What are the differences in commercial and individual properties ? First look at commercial properties. Many commercial investors seeking cash flow tend to focus on multi-unit residential buildings. If acquired for the right price , an apartment can be a gold mine . For example say you have run into a complex of 100 units with 80 % occupancy which is for sale . After some research you have determined the following:
What are the differences in commercial and individual properties ? First look at commercial properties. Many commercial investors seeking cash flow tend to focus on multi-unit residential buildings. If acquired for the right price , an apartment can be a gold mine . For example say you have run into a complex of 100 units with 80 % occupancy which is for sale . After some research you have determined the following:
1) The average rent
per unit is $ 500 per month ,
2 ) Tenants pay bills on the unit
3) The
building was solid and needed little or no repair, and
4) the asking price was $ 2,000,000.00 . Is this a good deal and it will be a significant positive cash flow ?
With
a little basic math answers that you would find would be:
1) cash flow
would be $ 40,000.00 per month or $ 480,000.00 per year ,
2 ) If you can
not negotiate the price down , mortgage payments 2,000,000.00 $ 4.75% for 20 years would be about $ 13,000.00 a month.
You would quickly determine that this is a good deal.

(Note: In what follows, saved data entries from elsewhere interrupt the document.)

(** * SALMA loader: catalog, ranking and assignment of query sequences

    A shallow embedding of [src/loader.py] (functions [obtainHMMs],
    [getHMMSearchResults], [assignQueryToSubset]) and the properties
    of its three stages.

    Conventions of the embedding:
    - Python [int] values are [Z]; bit-scores are compared only, never
      computed with, so a finite score is represented by its exact
      rational value in [Q];
    - Python [str] is [string] (ASCII);
    - a Python [dict] is an insertion-ordered association list with
      pairwise distinct keys ([dict_set], [dict_append] keep them so);
    - a raised exception is the [Raise] branch of [result];
    - the file system and the shell are read through a [World]:
      what [os.popen(cmd).read()], [os.path.exists] and
      [eval(open(path).read())] answer. *)

From Stdlib Require Import List String Ascii ZArith QArith Bool Lia.
From Stdlib Require Import Permutation Sorted.
Import ListNotations.

Local Open Scope string_scope.
Local Open Scope Z_scope.
Local Open Scope list_scope.

(* ================================================================= *)
(** ** Exceptions *)

Inductive exn : Type :=
| AssertionError
| IndexError
| ValueError
| ReadError.   (* whatever [open] or [eval] raises on a result file *)

Inductive result (A : Type) : Type :=
| Ok (a : A)
| Raise (e : exn).

Arguments Ok {A} a.
Arguments Raise {A} e.

Definition bind {A B : Type} (r : result A) (k : A -> result B) : result B :=
  match r with
  | Ok a => k a
  | Raise e => Raise e
  end.

Notation "x <- e ;; k" := (bind e (fun x => k))
  (at level 61, e at next level, right associativity).
Notation "' p <- e ;; k" := (bind e (fun p => k))
  (at level 61, p pattern, e at next level, right associativity).

(** A [for] loop whose body may raise: the state is threaded through
    the elements in order, and the first exception ends the loop. *)
Fixpoint for_each {S A : Type} (body : S -> A -> result S)
  (l : list A) (s : S) : result S :=
  match l with
  | [] => Ok s
  | x :: l' => s' <- body s x ;; for_each body l' s'
  end.

(* ================================================================= *)
(** ** Python lists and strings *)

(** [l[:-1]] *)
Definition drop_last {A : Type} (l : list A) : list A := removelast l.

(** [l[1:]] *)
Definition drop_first {A : Type} (l : list A) : list A := tl l.

Definition LF : ascii := "010"%char.

(** [s.split(sep)] for a one-character separator. *)
Fixpoint split_on (sep : ascii) (s : string) : list string :=
  match s with
  | EmptyString => [EmptyString]
  | String c s' =>
      if Ascii.eqb c sep then EmptyString :: split_on sep s'
      else match split_on sep s' with
           | h :: t => String c h :: t
           | [] => [String c EmptyString]
           end
  end.

(** [sep.join(l)] *)
Fixpoint join (sep : string) (l : list string) : string :=
  match l with
  | [] => EmptyString
  | [x] => x
  | x :: l' => x ++ sep ++ join sep l'
  end.

(** [str.isspace] on the ASCII range: TAB, LF, VT, FF, CR, FS, GS, RS,
    US and the space. *)
Definition is_space (c : ascii) : bool :=
  let n := nat_of_ascii c in
  ((9 <=? n) && (n <=? 13) || (28 <=? n) && (n <=? 32))%nat.

(** [s.split()]: the maximal runs of non-space characters. *)
Fixpoint split_ws_from (cur : string) (s : string) : list string :=
  match s with
  | EmptyString => match cur with EmptyString => [] | _ => [cur] end
  | String c s' =>
      if is_space c then
        match cur with
        | EmptyString => split_ws_from EmptyString s'
        | _ => cur :: split_ws_from EmptyString s'
        end
      else split_ws_from (cur ++ String c EmptyString) s'
  end.

Definition split_ws (s : string) : list string := split_ws_from EmptyString s.

Definition digit_of (c : ascii) : option Z :=
  let n := nat_of_ascii c in
  if ((48 <=? n) && (n <=? 57))%nat then Some (Z.of_nat n - 48) else None.

(** The digits of a decimal literal; a single underscore may separate
    two digits. *)
Fixpoint int_digits (acc : Z) (after_digit : bool) (s : list ascii)
  : option Z :=
  match s with
  | [] => if after_digit then Some acc else None
  | c :: s' =>
      match digit_of c with
      | Some d => int_digits (10 * acc + d) true s'
      | None =>
          if Ascii.eqb c "_"%char && after_digit
          then int_digits acc false s'
          else None
      end
  end.

(** The white space that [int] skips around an ASCII literal: TAB,
    LF, VT, FF, CR and the space.  The separators FS, GS, RS and US,
    which [str.isspace] and [str.split] take for white space, are not
    skipped. *)
Definition is_int_space (c : ascii) : bool :=
  let n := nat_of_ascii c in
  ((9 <=? n) && (n <=? 13) || (n =? 32))%nat.

Fixpoint lstrip (s : list ascii) : list ascii :=
  match s with
  | c :: s' => if is_int_space c then lstrip s' else s
  | [] => []
  end.

Definition strip (s : list ascii) : list ascii :=
  rev (lstrip (rev (lstrip s))).

(** [int(s)] in base ten on ASCII text: surrounding white space, an
    optional sign, then the digits.  [None] stands for [ValueError]. *)
Definition py_int (s : string) : option Z :=
  match strip (list_ascii_of_string s) with
  | "-"%char :: ds => option_map Z.opp (int_digits 0 false ds)
  | "+"%char :: ds => int_digits 0 false ds
  | ds => int_digits 0 false ds
  end.

Definition int_of (s : string) : result Z :=
  match py_int s with
  | Some n => Ok n
  | None => Raise ValueError
  end.

Fixpoint rstrip_slash (r : list ascii) : list ascii :=
  match r with
  | c :: r' => if Ascii.eqb c "/"%char then rstrip_slash r' else r
  | [] => []
  end.

Fixpoint from_first_slash (r : list ascii) : list ascii :=
  match r with
  | c :: r' => if Ascii.eqb c "/"%char then r else from_first_slash r'
  | [] => []
  end.

(** [os.path.dirname] (posixpath): everything up to the last slash,
    with trailing slashes removed unless nothing else is left.  The
    computation runs on the reversed path. *)
Definition py_dirname (p : string) : string :=
  let head := from_first_slash (rev (list_ascii_of_string p)) in
  match rstrip_slash head with
  | [] => string_of_list_ascii (rev head)
  | stripped => string_of_list_ascii (rev stripped)
  end.

Definition ends_with_slash (a : string) : bool :=
  match rev (list_ascii_of_string a) with
  | c :: _ => Ascii.eqb c "/"%char
  | [] => false
  end.

(** [os.path.join(a, b)] for a relative [b]. *)
Definition path_join (a b : string) : string :=
  match a with
  | EmptyString => b
  | _ => if ends_with_slash a then a ++ b else a ++ "/" ++ b
  end.

(* ================================================================= *)
(** ** Python dictionaries *)

Section Dict.
Context {K V : Type}.
Variable K_eq_dec : forall x y : K, {x = y} + {x <> y}.

Definition dict_keys (d : list (K * V)) : list K := map fst d.

(** [d.get(k)] *)
Fixpoint dict_get (k : K) (d : list (K * V)) : option V :=
  match d with
  | [] => None
  | (k', v) :: d' => if K_eq_dec k k' then Some v else dict_get k d'
  end.

(** [d[k] = v]: an existing key keeps its position. *)
Fixpoint dict_set (k : K) (v : V) (d : list (K * V)) : list (K * V) :=
  match d with
  | [] => [(k, v)]
  | (k', v') :: d' =>
      if K_eq_dec k k' then (k', v) :: d' else (k', v') :: dict_set k v d'
  end.

Definition dict_write (d : list (K * V)) (kv : K * V) : list (K * V) :=
  dict_set (fst kv) (snd kv) d.

(** The dictionary a literal or comprehension with these items
    evaluates to: the items are written in their order. *)
Definition dict_of_items (items : list (K * V)) : list (K * V) :=
  fold_left dict_write items [].

End Dict.

Section DefaultDict.
Context {K X : Type}.
Variable K_eq_dec : forall x y : K, {x = y} + {x <> y}.

(** [d[k].append(x)] on a [defaultdict(list)]. *)
Fixpoint dict_append (k : K) (x : X) (d : list (K * list X))
  : list (K * list X) :=
  match d with
  | [] => [(k, [x])]
  | (k', l) :: d' =>
      if K_eq_dec k k' then (k', l ++ [x]) :: d'
      else (k', l) :: dict_append k x d'
  end.

(** The list under [k], empty when [k] is not a key. *)
Definition lookup_list (k : K) (d : list (K * list X)) : list X :=
  match dict_get K_eq_dec k d with
  | Some l => l
  | None => []
  end.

The
purchase of the building generates a lot of cash flow to support not
only pay off the mortgage and pay a property manager to take care of
collecting rent and leasing paperwork , but also leaves many room for a renovation of units if you want to remodel to increase rents .If
you wanted instead to investigate individual properties such as single
family homes and duplexes to the same criteria apply , cash flow , less
expenses , to see if it was a viable investment. Also
because of the economy you want to also run across a number of
individual sellers who are motivated to negotiate with you on price. These are sellers who are behind in their mortgage payments and would be inclined to you to avoid bankruptcy .As
with any purchase of property the three things that are vital to your
purchase decision are location , location and location. As an added bonus , using real estate as your investment, you are allowed to borrow money from yourself to buy real estate.